— On ne peut pas s’imaginer à quel point les femmes sont sensibles à l’élégance. Pourvu que le temps me permette de mettre ce costume !

Non loin de Ribandar, il fut frappé par l’allure d’un petit homme qui était en train de monter en canot.

— Comme il y a des ressemblances bizarres, songea-t-il. Et il mit son cheval au trot.

L’approche d’un endroit de la rivière lui était particulièrement désagréable. Il jeta, presque sans le vouloir, un regard sur les eaux et il vit qu’une barque descendait parallèlement à lui. Elle n’était pas très éloignée. Deux formes unies se tenaient sous le toit de cuir de la cabine. Il se demanda quels pouvaient être les gens qui quittaient le vieux Goa par cette matinée de pluie.

Penché sur son cheval, il regarda et il vit. Il vit une inclinaison de tête, en avant et une main tenant une nuque.

La main avait les doigts enfoncés dans la chevelure. Elle y plongeait. Mais ce qui arrêta les battements de son cœur, ce fut ce mouvement en avant de la tête de la femme, cette avidité que décelait l’élan du cou. Oui, c’était elle qui se penchait pour presser les lèvres, pour boire plus ardemment le baiser.

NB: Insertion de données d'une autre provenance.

(* ===== verification/Trie.v ===== *)
(** * The Merkle Patricia trie (trie/trie.go, trie/hasher.go, trie/secure_trie.go)

    Lookup, insertion and deletion on nodes that are loaded from the store on
    demand, and the hashing that writes them back. The recursion of the code
    consumes the key; a hash is resolved once before that, so twice the length
    of the key is enough fuel. *)

From stdpp Require Import base list gmap strings.
From Stdlib Require Import ZArith Lia.
From S2P Require Import Prelude Bytes Keccak FsnTypes Rlp TrieEncoding TrieNode.

Record MissingNodeError := mkMissing { NodeHash : Hash; Path : bytes }.

Record Trie := mkTrie {
  t_root : node;
  t_originalRoot : Hash;
  t_cachegen : Z;
  t_cachelimit : Z;
}.

(** The hash of an empty trie, the Keccak-256 of the encoding 0x80. *)
Definition emptyRoot : Hash := 0x56e81f171bcc55a6ff8345e692c0f86e5b48e01b996cadc001622fb5e363b421.

Definition set_root (n : node) (t : Trie) : Trie :=
  mkTrie n (t_originalRoot t) (t_cachegen t) (t_cachelimit t).

(** A result or the error of a node that is not in the store. *)
Abbreviation tried A := (outcome (A + MissingNodeError)).
Definition tbind {A B} (m : tried A) (k : A → tried B) : tried B :=
  let? r := m in match r with inl a => k a | inr e => Done (inr e) end.
Notation "'try' x ':=' m 'in' k" := (tbind m (fun x => k))
  (at level 10, x pattern, m at level 100, k at level 200) : go_scope.

Section trie.
Context (db : Database) (cachegen : Z).

Definition newFlag : nodeFlag := mkFlag None cachegen true.

Definition resolveHash (h prefix : bytes) : tried node :=
  let hash := BytesToHash h in
  let? n := db_node db hash cachegen in
  if is_nil n then Done (inr (mkMissing hash prefix)) else Done (inl n).

Definition resolve (n : node) (prefix : bytes) : tried node :=
  match n with hashNode h => resolveHash h prefix | _ => Done (inl n) end.

Definition set_gen (fl : nodeFlag) : nodeFlag := mkFlag (fl_hash fl) cachegen (fl_dirty fl).

(** An element of the array of children. *)
Definition child_at (cs : list node) (x : Z) : outcome node :=
  match cs !! Z.to_nat x with
  | Some c => if x <? 0 then Panic "index out of range" else Done c
  | None => Panic "index out of range"
  end.
Definition key_at (key : bytes) (i : nat) : outcome Z :=
  match key !! i with Some x => Done x | None => Panic "index out of range" end.

(** ** Lookup

    The value, the node with what was loaded, and whether something was. *)
Fixpoint tryGet (fuel : nat) (origNode : node) (key : bytes) (pos : nat)
    : tried (option bytes * node * bool) :=
  match fuel with
  | O => OutOfFuel
  | S fuel =>
      match origNode with
      | nilNode => Done (inl (None, nilNode, false))
      | valueNode v => Done (inl (Some v, origNode, false))
      | shortNode k v fl =>
          if (length key - pos <? length k)%nat || negb (bool_decide (k = take (length k) (drop pos key)))
          then Done (inl (None, origNode, false))
          else
            try r := tryGet fuel v key (pos + length k) in
            let '(value, newnode, didResolve) := r in
            Done (inl (value, if didResolve : bool then shortNode k newnode (set_gen fl) else origNode, didResolve))
      | fullNode cs fl =>
          let? x := key_at key pos in
          let? c := child_at cs x in
          try r := tryGet fuel c key (pos + 1) in
          let '(value, newnode, didResolve) := r in
          Done (inl (value, if didResolve : bool then fullNode (<[Z.to_nat x := newnode]> cs) (set_gen fl) else origNode,
                     didResolve))
      | hashNode h =>
          try child := resolveHash h (take pos key) in
          try r := tryGet fuel child key pos in
          let '(value, newnode, _) := r in
          Done (inl (value, newnode, true))
      | _ => Panic "invalid node"
      end
  end.

(** ** Insertion

    Whether something changed, and the new node. *)
Fixpoint insert (fuel : nat) (n : node) (prefix key : bytes) (value : node) : tried (bool * node) :=
  match fuel with
  | O => OutOfFuel
  | S fuel =>
      match key with
      | [] =>
          match n, value with
          | valueNode v, valueNode w => Done (inl (negb (bool_decide (v = w)), value))
          | valueNode _, _ => Panic "interface conversion"
          | _, _ => Done (inl (true, value))
          end
      | x :: rest =>
          match n with
          | shortNode k v fl =>
              let matchlen := prefixLen key k in
              if (matchlen =? length k)%nat then
                try r := insert fuel v (prefix ++ take matchlen key) (drop matchlen key) value in
                let '(dirty, nn) := r in
                Done (inl (if dirty : bool then (true, shortNode k nn newFlag) else (false, n)))
              else
                let? a := key_at k matchlen in
                let? b := key_at key matchlen in
                try r1 := insert fuel nilNode (prefix ++ take (S matchlen) k) (drop (S matchlen) k) v in
                let? _ := child_at (replicate 17 nilNode) a in
                let cs := <[Z.to_nat a := r1.2]> (replicate 17 nilNode) in
                try r2 := insert fuel nilNode (prefix ++ take (S matchlen) key) (drop (S matchlen) key) value in
                let? _ := child_at (replicate 17 nilNode) b in
                let branch := fullNode (<[Z.to_nat b := r2.2]> cs) newFlag in
                Done (inl (true, match matchlen with
                                 | O => branch
                                 | _ => shortNode (take matchlen key) branch newFlag
                                 end))
          | fullNode cs fl =>
              let? c := child_at cs x in
              try r := insert fuel c (prefix ++ [x]) rest value in
              let '(dirty, nn) := r in
              Done (inl (if dirty : bool then (true, fullNode (<[Z.to_nat x := nn]> cs) newFlag) else (false, n)))
          | nilNode => Done (inl (true, shortNode key value newFlag))
          | hashNode h =>
              try rn := resolveHash h prefix in
              try r := insert fuel rn prefix key value in
              let '(dirty, nn) := r in
              Done (inl (if dirty : bool then (true, nn) else (false, rn)))
          | _ => Panic "invalid node"
          end
      end
  end.

(** ** Deletion *)

(** The loop that looks for the only child: [pos] is -1 before the first child
    and -2 when there are two. *)
Fixpoint only_entry (i pos : Z) (cs : list node) : Z :=
  match cs with
  | [] => pos
  | c :: cs =>
      if is_nil c then only_entry (i + 1) pos cs
      else if pos =? -1 then only_entry (i + 1) i cs else -2
  end.

(** A full node with the children [cs], reduced when it has one child. *)
Definition reduce (cs : list node) (prefix : bytes) : tried node :=
  let pos := only_entry 0 (-1) cs in
  if 0 <=? pos then
    let c := nth (Z.to_nat pos) cs nilNode in
    let one := shortNode [pos] c newFlag in
    if negb (pos =? 16) then
      try cnode := resolve c prefix in
      Done (inl (match cnode with
                 | shortNode k v _ => shortNode (pos :: k) v newFlag
                 | _ => one
                 end))
    else Done (inl one)
  else Done (inl (fullNode cs newFlag)).

Fixpoint delete (fuel : nat) (n : node) (prefix key : bytes) : tried (bool * node) :=
  match fuel with
  | O => OutOfFuel
  | S fuel =>
      match n with
      | shortNode k v fl =>
          let matchlen := prefixLen key k in
          if (matchlen <? length k)%nat then Done (inl (false, n))
          else if (matchlen =? length key)%nat then Done (inl (true, nilNode))
          else
            try r := delete fuel v (prefix ++ take (length k) key) (drop (length k) key) in
            let '(dirty, child) := r in
            Done (inl (if dirty : bool then
                         (true, match child with
                                | shortNode k' v' _ => shortNode (k ++ k') v' newFlag
                                | _ => shortNode k child newFlag
                                end)
                       else (false, n)))
      | fullNode cs fl =>
          let? x := key_at key 0 in
          let? c := child_at cs x in
          try r := delete fuel c (prefix ++ [x]) (drop 1 key) in
          let '(dirty, nn) := r in
          if dirty : bool then
            try n' := reduce (<[Z.to_nat x := nn]> cs) prefix in Done (inl (true, n'))
          else Done (inl (false, n))
      | valueNode _ => Done (inl (true, nilNode))
      | nilNode => Done (inl (false, nilNode))
      | hashNode h =>
          try rn := resolveHash h prefix in
          try r := delete fuel rn prefix key in
          let '(dirty, nn) := r in
          Done (inl (if dirty : bool then (true, nn) else (false, rn)))
      | _ => Panic "invalid node"
      end
  end.
End trie.

Definition fuel_for (key : bytes) : nat := S (S (2 * length key)).

(** ** The operations of a trie *)

Definition New (root : Hash) (db : Database) : tried Trie :=
  let t := mkTrie nilNode root 0 0 in
  if negb (root =? 0) && negb (root =? emptyRoot) then
    try rootnode := resolveHash db 0 (Hash_Bytes root) [] in Done (inl (set_root rootnode t))
  else Done (inl t).

Definition TryGet (db : Database) (t : Trie) (key : bytes) : tried (option bytes * Trie) :=
  let key := keybytesToHex key in
  try r := tryGet db (t_cachegen t) (fuel_for key) (t_root t) key 0 in
  let '(value, newroot, didResolve) := r in
  Done (inl (value, if didResolve : bool then set_root newroot t else t)).

Definition TryUpdate (db : Database) (t : Trie) (key value : bytes) : tried Trie :=
  let k := keybytesToHex key in
  match value with
  | [] => try r := delete db (t_cachegen t) (fuel_for k) (t_root t) [] k in Done (inl (set_root r.2 t))
  | _ => try r := insert db (t_cachegen t) (fuel_for k) (t_root t) [] k (valueNode value) in
         Done (inl (set_root r.2 t))
  end.

Definition TryDelete (db : Database) (t : Trie) (key : bytes) : tried Trie :=
  let k := keybytesToHex key in
  try r := delete db (t_cachegen t) (fuel_for k) (t_root t) [] k in Done (inl (set_root r.2 t)).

Il reconnaissait bien la chevelure aux reflets bleus où s’enfonçait la main avec une tranquillité de possession et le peu qu’il voyait du visage de l’homme écrasé par l’étreinte lui suffisait pour identifier son fils.

Son fils ! Rachel ! Il ne ressentit d’abord ni souffrance, ni haine. Il regardait un tableau étonnant avec un singulier pouvoir d’observation. Il porta ses yeux sur le dos des rameurs et il en remarqua la musculature et la sueur. Rachel était nu-tête. Son fils aussi. Où étaient leurs chapeaux ? Cette pensée le préoccupa et il se haussa sur son cheval pour voir s’il ne les apercevait pas au fond de la barque.

Mais soudain un rire résonna, frais, musical, comme jamais il n’en avait entendu. Il crut une seconde que ce n’était pas Rachel qui avait ri. D’où sortait un tel rire ? Mais la vérité lui apparut. Rachel riait ainsi avec son fils tandis qu’avec lui elle avait toujours été grave et triste.

Puis une tresse de la chevelure désirée se dénoua et Rachel la tordit en levant ses bras comme les anses d’un vase. Joachim appuya légèrement son front sur la chair blanche, au-dessus du poignet. Ce geste déchaîna la fureur de Castro plus que le baiser. Joachim l’avait fait avec un élan jeune, charmant, dont lui était incapable. Il se représenta son fils avec ses épaules étroites, son air gauche, ses yeux myopes. Comment avait-il pu plaire ? C’était un hypocrite, un digne élève des Jésuites. Il savait bien l’amour que son père avait pour Rachel et il avait mis tout en œuvre pour s’en faire aimer.